20. Communication can take a number of forms: Chemical – pheromones for mating, scent marking to set territories Visual – posing to attract mates, posing to set dominance hierarchies, as a portion of mating rituals Accoustic – wolf howls tell members of a pack how to get ‘home’, also tell others the pack is there; cricket chirps (and many other insect sounds) are related to mate attraction Tactile – many mating rituals involve the correct touching or rubbing of the potential mate (and I’m not referring to the human species)

21. There are also multiple levels for signals. Consider two signal communications… 1) Photinus (firefly) flashes - each species has a specific stereotyped pattern. Males flash, females signal receptivity by flashing back. This is a yes-no signal. 2) The honey bee waggle dance communicates what is called a graded signal, much more than yes-no. The honey bee flies in repeated figure-8s inside the hive. Angle to the vertical communicates the angle between a food source and the sun. The length of the straight, middle run indicates distance. The intensity of the waggle indicates quantity of food.

23. 3) Aggression Aggression has the function of achieving dominance by either physical violence or the threat of it. Aggression can be involved in defense of territory, but dominance is most important in mating and reproduction. Aggression associated with mating has obvious fitness consequences… in wolves, only the  male mates. Aggression preventing other males from mating mean only his genes will be found in offspring. In sea lions, males guard harems of females against both other males & desertion by females

24. Sometimes, aggression is ritualized rather than injurious. To make evolutionary sense, this must be to the advantage of both animals. The risk of injury to both winner and loser is significant. Thus, rapid recognition of dominance protects both. The loser can try again later, having grown larger and stronger with time.
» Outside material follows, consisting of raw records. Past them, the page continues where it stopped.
Definition validateSourceFinal (record : PredictionRelayRecord) : result unit :=
  match rr_SourceEvidence record, rr_ActualOutbound record with
  | Some source, Some outbound =>
      if negb (bool_decide (se_OutboundMessages source = [outbound]))
         || is_err (validateSourceEvidence (recordWithoutEvidence record) source)
      then Err "source-final relay record is invalid"
      else if bool_decide (rr_State record = RelaySourceFinalized) then
        if is_some_b (rr_DestinationEvidence record) || is_some_b (rr_BounceCreditEvidence record)
        then Err "source-final relay record has future evidence"
        else Ok tt
      else validateAfterSource record
  | _, _ => Err "source-final relay record is invalid"
  end.
(* ===== verification/Relay.v ===== *)
(** * The exact-message relay journal (src/pkg/prediction/relay.go)

    [PredictionRelayJournal] holds one record per authorized action, each in a
    file of its own, and moves it from the signed bytes through broadcast,
    source finality and destination finality. The two halves of a broadcast,
    which the source runs around an unlocked network call, are separate steps,
    so that other operations interleave with it. Paths are relative to the
    journal's directory. *)

From S2P Require Import Prelude GoLib FileStore Ledger Protocol Fixtures RelayEvidence.
#[local] Open Scope N_scope.

Module Relay.
Import Evidence.

Definition maximumRelayRecordBytes : N := 4194304.

Abbreviation disk := (gmap string (file_state PredictionRelayRecord)).

(** The journal: the record files and the leftover temporary files under its
    directory, the lock, and the fields in memory. *)
Record PredictionRelayJournal := {
  rj_disk : disk;
  rj_temps : gset string;
  rj_lock : bool;
  rj_profile : PredictionRelayProfile;
  rj_records : gmap string PredictionRelayRecord;
  rj_inFlight : gset string
}.

(** [hexID[:2]], [hexID[2:4]] *)
Definition shardPath (actionID : string) : string :=
  let hexID := TrimPrefix actionID "sha256:" in
  "actions/" +:+ String.substring 0 2 hexID +:+ "/" +:+ String.substring 2 2 hexID.

Definition recordPath (actionID : string) : string :=
  let hexID := TrimPrefix actionID "sha256:" in
  if negb (slen hexID =? 64) then "invalid"
  else shardPath actionID +:+ "/" +:+ hexID +:+ ".json".

(** [filepath.Ext]: the suffix from the last dot of the last path element. *)
Fixpoint ext_from (candidate s : string) : string :=
  match s with
  | EmptyString => candidate
  | String c rest =>
      if Ascii.eqb c "/"%char then ext_from "" rest
      else if Ascii.eqb c "."%char then ext_from s rest
      else ext_from candidate rest
  end.

Definition Ext (path : string) : string := ext_from "" path.

(** What the operating system does about one [persist]: the encoding and the
    write's system calls, the shard directory, and the name of the temporary
    file. *)
Record persist_env := {
  pe_io : io PredictionRelayRecord;
  pe_mkdir : result unit;
  pe_lstat : bool;
  pe_is_dir : bool;
  pe_symlink : bool;
  pe_perm : N;
  pe_pid : N;
  pe_nanos : N
}.

Definition env_good : persist_env :=
  {| pe_io := io_good; pe_mkdir := Ok tt; pe_lstat := true; pe_is_dir := true; pe_symlink := false;
     pe_perm := 448; pe_pid := 1; pe_nanos := 1 |}.

(** The temporary file [WriteFileAtomic] creates beside the record. *)
Definition tempPath (e : persist_env) (actionID : string) : string :=
  shardPath actionID +:+ "/.tmp-" +:+ FormatUint10 (pe_pid e) +:+ "-" +:+ FormatUint10 (pe_nanos e).

Definition set_file (d : disk) (path : string) (f : file_state PredictionRelayRecord) : disk :=
  match f with FileAbsent => delete path d | _ => <[path := f]> d end.

(** One entry of [filepath.WalkDir] below the actions directory: an error, a
    directory with the elements of its relative path, or a file with what
    reading it gives. *)
Inductive walk_entry :=
| WalkError (msg : string)
| WalkUnsafe                                (* no Info, or a symbolic link *)
| WalkDirectory (parts : list string) (perm : N)
| WalkFile (path : string) (perm size : N) (content : file_state PredictionRelayRecord).

(** What [Open] finds: the journal directory, the actions directory, and the
    walk over it. *)
Record open_env := {
  oe_dir : dir_env;
  oe_actions_mkdir : result unit;
  oe_actions_lstat : bool;
  oe_actions_is_dir : bool;
  oe_actions_symlink : bool;
  oe_actions_perm : N;
  oe_entries : list walk_entry
}.

Section operations.
Context `{ADDR : TosAddress} `{CELL : TvmCell} `{KIND : EffectKinds} `{SHA : Sha256}.
Implicit Types (j : PredictionRelayJournal) (record : PredictionRelayRecord).

(** ** Durable writes *)

(** The files after [persist], and its error. *)
Definition persist (e : persist_env) j record : (disk * gset string) * result unit :=
  if is_err (validateRelayRecord record (rj_profile j))
  then ((rj_disk j, rj_temps j), Err "refuse to persist invalid prediction relay record")
  else
    match io_marshal (pe_io e) record with
    | None => ((rj_disk j, rj_temps j), Err "prediction relay record exceeds its durable bound")
    | Some size =>
        if maximumRelayRecordBytes <? size
        then ((rj_disk j, rj_temps j), Err "prediction relay record exceeds its durable bound")
        else
          match pe_mkdir e with
          | Err m => ((rj_disk j, rj_temps j), Err m)
          | Ok _ =>
              if negb (pe_lstat e) || negb (pe_is_dir e) || pe_symlink e || negb (pe_perm e =? 448)
              then ((rj_disk j, rj_temps j), Err "prediction relay shard is unsafe")
              else
                let path := recordPath (rr_ActionID record) in
                let out := WriteFileAtomic (io_fails (pe_io e)) record
                             (default FileAbsent (rj_disk j !! path)) in
                ((set_file (rj_disk j) path (wo_file out),
                  if wo_temp_left out then {[tempPath e (rr_ActionID record)]} ∪ rj_temps j
                  else rj_temps j), wo_result out)
          end
    end.

Definition with_files j (files : disk * gset string) : PredictionRelayJournal :=
  {| rj_disk := files.1; rj_temps := files.2; rj_lock := rj_lock j; rj_profile := rj_profile j;
     rj_records := rj_records j; rj_inFlight := rj_inFlight j |}.

(** [if err := journal.persist(record); err != nil { return err };
    journal.records[actionID] = record] *)
Definition publish (e : persist_env) j (actionID : string) record
    : PredictionRelayJournal * result PredictionRelayRecord :=
  let '(files, r) := persist e j record in
  match r with
  | Err m => (with_files j files, Err m)
  | Ok _ =>
      ({| rj_disk := files.1; rj_temps := files.2; rj_lock := rj_lock j; rj_profile := rj_profile j;
          rj_records := <[actionID := record]> (rj_records j); rj_inFlight := rj_inFlight j |},
       Ok record)
  end.

(** ** Opening *)

Definition load_entry (profile : PredictionRelayProfile) (records : gmap string PredictionRelayRecord)
    (entry : walk_entry) : result (gmap string PredictionRelayRecord) :=
  match entry with
  | WalkError m => Err m
  | WalkUnsafe => Err "prediction relay journal contains an unsafe entry"
  | WalkDirectory parts perm =>
      if (2 <? llen parts) || negb (lowerHex (List.last parts ""%string) 2) || negb (perm =? 448)
      then Err "prediction relay shard is not owner-private"
      else Ok records
  | WalkFile path perm size content =>
      if negb (bool_decide (Ext path = ".json"%string)) || negb (perm =? 384)
         || (maximumRelayRecordBytes <? size)
      then Err "prediction relay journal contains an invalid record file"
      else
        match content with
        | FileAbsent | FileUnreadable => Err "read"
        | FileUndecodable => Err "prediction relay journal record is corrupt"
        | FileDoc record =>
            if is_err (validateRelayRecord record profile)
               || negb (bool_decide (path = recordPath (rr_ActionID record)))
            then Err "prediction relay journal record is corrupt"
            else if bool_decide (is_Some (records !! rr_ActionID record))
            then Err "duplicate prediction relay record"
            else
              let records' := <[rr_ActionID record := record]> records in
              if pr_MaximumOutstanding profile <? len32 records'
              then Err "prediction relay journal exceeds its configured bound"
              else Ok records'
        end
  end.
25. Behaviour involves interactions between/among individuals. There are four possible outcomes to interactive behaviour… Effect on donor fitness --+ Effect on-- spitefulness selfishness recipient fitness+ altruism cooperation There are numerous observations of cooperation, both within related groups and among unrelated individuals. That’s logical from an evolutionary (fitness) perspective. There are no observations of spitefulness that I know of. That, too, is logical. So is selfishness. Altruism is a more difficult question.

26. There are two kinds of altruism. One, reciprocal altruism, is easy to understand. Imagine a flock of birds trying to feed. When each individual has to defend itself, it has to look around for predators frequently. When the group has rotating sentry duty, group defense occurs, each individual has to spend only its time ‘on duty’ checking for predators frequently. Therefore, each can spend more time feeding. Each individual expects that others will be as vigilant in defense as it was while on duty. The effort is reciprocal.
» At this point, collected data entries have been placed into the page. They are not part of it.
Definition PrepareVote (e : io oracleDocument) l (roundContextBOC reviewBaseBOC : string) (outcome : N)
    (evidence : list ArchivedEvidence) (now : N) : OracleJournal * result OracleVotePlan :=
  if (now =? 0) || (slen roundContextBOC =? 0) || (8192 <? slen roundContextBOC) || (llen evidence =? 0)
  then (l, Err "prediction oracle vote input is invalid")
  else if negb (lg_lock l) then (l, Err "prediction oracle journal is closed")
  else
    match canonicalCell roundContextBOC 8192 with
    | Err m => (l, Err m)
    | Ok context =>
        let doc := lg_doc l in
        let profile := od_Profile doc in
        let marketID := parse_hash (op_MarketID profile) in
        let rulesHash := parse_hash (op_RulesHash profile) in
        let policyHash := parse_hash (op_RoundPolicyHash profile) in
        let contextHash := cell_Hash32 context in
        match vote_window profile context reviewBaseBOC now with
        | Err m => (l, Err m)
        | Ok expiry =>
            match verifyArchivedEvidence profile evidence now with
            | Err m => (l, Err m)
            | Ok (entries, receiptDigests) =>
                match BuildPredictionEvidenceManifestCell
                        {| mf_MarketID := marketID; mf_RulesHash := rulesHash;
                           mf_RoundContextHash := contextHash; mf_Outcome := outcome;
                           mf_Entries := entries |} with
                | Err m => (l, Err m)
                | Ok manifest =>
                    let evidenceRoot := cell_Hash32 manifest in
                    let key := CellHashString contextHash in
                    match od_Votes doc !! key with
                    | Some prior =>
                        if negb (ov_Round prior =? op_Round profile) || negb (ov_Outcome prior =? outcome)
                           || negb (bool_decide (ov_EvidenceRoot prior = CellHashString evidenceRoot))
                        then (l, Err "oracle equivocation: round context already committed to another statement")
                        else (l, Ok (votePlan prior))
                    | None =>
                        match BuildPredictionResolutionStatementCell
                                {| st_GlobalID := op_GlobalID profile;
                                   st_MarketAddress := op_MarketAddress profile; st_MarketID := marketID;
                                   st_RulesHash := rulesHash; st_RoundPolicyHash := policyHash;
                                   st_RoundContextHash := contextHash; st_Round := op_Round profile;
                                   st_Outcome := outcome; st_EvidenceRoot := evidenceRoot;
                                   st_StatementCreatedAt := now; st_StatementExpiry := expiry |} with
                        | Err m => (l, Err m)
                        | Ok statement =>
                            let record :=
                              {| ov_Round := op_Round profile; ov_Outcome := outcome;
                                 ov_RoundContextHash := CellHashString contextHash;
                                 ov_EvidenceRoot := CellHashString evidenceRoot;
                                 ov_StatementHash := CellHashString (cell_Hash32 statement);
                                 ov_EvidenceManifestBOC := base64_EncodeToString (ToBOC manifest);
                                 ov_StatementBOC := base64_EncodeToString (ToBOC statement);
                                 ov_StatementCreatedAt := now; ov_StatementExpiry := expiry;
                                 ov_ArchiveReceiptDigests := receiptDigests |} in
                            let '(l', r) := commit (persist e) l (with_vote doc key record) in
                            (l', let? _ := r in Ok (votePlan record))
                        end
                    end
                end
            end
        end
    end.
27. To understand altruism that is not reciprocal, you need to understand the idea of inclusive fitness. Evolutionary fitness is measured by the numbers of copies of ‘your’ genes in the subsequent generation compared to those of others. Note that it doesn’t matter whether you or a relative supplied those genes. An extreme example: You are one of 4 children in a family in a war zone. You are playing together when someone throws a live hand grenade through your door. Would you achieve higher fitness by jumping through a window or jumping on the hand grenade?

28. The answer:If you survive, you leave behind one copy of your genes. If you act in an altruistic way, each of your siblings shares (on average) 1/2 of your genes by descent from the parents. Saving 3 of them would leave 1½ copies of your genes, and give you a higher inclusive fitness. Thus, some altruism is logical and supported by natural selection. However, truly altruistic acts among unrelated individuals are much harder (and still controversial) to explain.